Biden administration officials, including Treasury Secretary Janet Yellen and Economic Adviser Brian Deese, have argued that even if second quarter GDP data scheduled to be released Thursday show negative growth for a second successive quarter, the economy is still not in a recession. Back-to-back quarters of negative growth is what many people think of as the definition of “recession,” and indeed is included in Google’s definition.

Michael Strain, resident scholar and director of economic policy studies at the American Enterprise Institute (AEI) took to Twitter to point out that each of the past ten times the economy has experienced two consecutive quarters of negative growth, a recession has, in fact, ultimately been declared.

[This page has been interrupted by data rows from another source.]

(** The loop of [_mosquitto_message_retry_check_actual] over one of the lists, which
    [put] writes back; sending does not touch the list. *)
Fixpoint retry_loop (put : list mosquitto_message_all -> client -> client)
    (before l : list mosquitto_message_all) : L unit :=
  match l with
  | [] => mret tt
  | m :: l =>
    s ← get;
    match (if ma_timestamp m + cl_message_retry s <? cl_time s then resend (ma_state m) else None) with
    | Some send =>
      let m := m <| ma_timestamp := cl_time s |> <| ma_dup := true |> in
      modify (put (before ++ m :: l));;
      send m;;
      retry_loop put (before ++ [m]) l
    | None => retry_loop put (before ++ [m]) l
    end
  end.

Definition _mosquitto_message_retry_check : L unit :=
  s ← get;
  retry_loop (fun l s => s <| cl_out_messages := l |>) [] (cl_out_messages s);;
  s ← get;
  retry_loop (fun l s => s <| cl_in_messages := l |>) [] (cl_in_messages s).

Definition mosquitto_message_retry_set (message_retry : Z) : L unit :=
  modify (fun s => s <| cl_message_retry := message_retry |>).

Definition _mosquitto_message_out_update (mid : Z) (state : mosquitto_msg_state) : L Z :=
  s ← get;
  match split_mid mid (cl_out_messages s) with
  | None => mret MOSQ_ERR_NOT_FOUND
  | Some (before, m, rest) =>
    modify (fun s => s <| cl_out_messages :=
      before ++ m <| ma_state := state |> <| ma_timestamp := cl_time s |> :: rest |>);;
    mret MOSQ_ERR_SUCCESS
  end.

Definition mosquitto_max_inflight_messages_set (max_inflight_messages : Z) : L Z :=
  modify (fun s => s <| cl_max_inflight_messages := max_inflight_messages |>);;
  mret MOSQ_ERR_SUCCESS.

(** [mosquitto_message_copy] is the copy of a value; the buffers are fresh. *)
Definition mosquitto_message_copy (src : option (Z * mosquitto_message))
    : Z + (Z * mosquitto_message) :=
  match src with None => inl MOSQ_ERR_INVAL | Some m => inr m end.

Definition _mosquitto_message_cleanup_all : L unit :=
  modify (fun s => s <| cl_in_messages := [] |> <| cl_out_messages := [] |>).

(** * lib/read_handle_shared.c, lib/read_handle_client.c, lib/read_handle.c *)

Definition lib_handle_pingreq : L Z := lib_send_pingresp.

Definition lib_handle_pingresp : L Z :=
  upd_mosq (fun x => x <| c_ping_t := 0 |>);;
  mret MOSQ_ERR_SUCCESS.

(** Only inform the client the message has been sent once. *)
Definition lib_handle_pubackcomp : L Z :=
  mid ←? lib_in_packet _mosquitto_read_uint16;
  rc ← _mosquitto_message_delete mid mosq_md_out;
  whenM (rc =? 0) (callback (on_publish mid));;
  mret MOSQ_ERR_SUCCESS.

Definition lib_handle_pubrec : L Z :=
  mid ←? lib_in_packet _mosquitto_read_uint16;
  rc ← _mosquitto_message_out_update mid mosq_ms_wait_for_pubcomp;
  if negb (rc =? 0) then mret rc else
  lib_send_pubrel mid.

Definition lib_handle_pubrel : L Z :=
  s ← get;
  if bool_decide (c_protocol (cl_mosq s) = mosq_p_mqtt311) && negb (header_flags (cl_mosq s) =? 2)
  then mret MOSQ_ERR_PROTOCOL else
  mid ←? lib_in_packet _mosquitto_read_uint16;
  '(rc, m) ← _mosquitto_message_remove mid mosq_md_in;
  (match m with
   | Some m => whenM (rc =? 0) (callback (on_message (ma_mid m) (ma_msg m)))
   | None => mret tt
   end);;
  lib_send_pubcomp mid.

Fixpoint lib_read_codes (fuel : nat) (granted : list Z) : L (res (list Z)) :=
  s ← get;
  let p := c_in_packet (cl_mosq s) in
  if p_pos p <? p_remaining_length p then
    match fuel with
    | O => fault
    | S fuel =>
      r ← lib_in_packet _mosquitto_read_byte;
      match r with
      | ROk qos => lib_read_codes fuel (granted ++ [qos])
      | RErr rc => mret (RErr rc)
      end
    end
  else mret (ROk granted).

https://twitter.com/MichaelRStrain/status/1551614956256256000?ref_src=twsrc%5Etfw

Officially, the National Bureau of Economic Research (NBER) makes the determination of when the economy is in a recession, and does so by looking broadly at many different factors to determine if there has been “a significant decline in economic activity that is spread across the economy and lasts more than a few months,” rather than just if there have been two quarters of negative growth, according to the Federal Reserve Bank of San Francisco.

But, as Strain points out, two consecutive quarters of contraction has historically been incredibly reliable as a correlate of recessions.

https://twitter.com/WallStreetSilv/status/1550994168876613633?ref_src=twsrc%5Etfw

Echoing Strain’s point, E.J. Antoni, research fellow for regional economics at The Heritage Foundation, told the Daily Caller News Foundation that this pattern of reliability for the indicator in fact goes back as far as the end of World War Two.

“I dug into the data and this goes back a long, long time. Every time there have been two quarters of contraction in the post-war period there’s been a recession,” Antoni told the DCNF.

The White House did not respond to the Daily Caller News Foundation’s request for comment.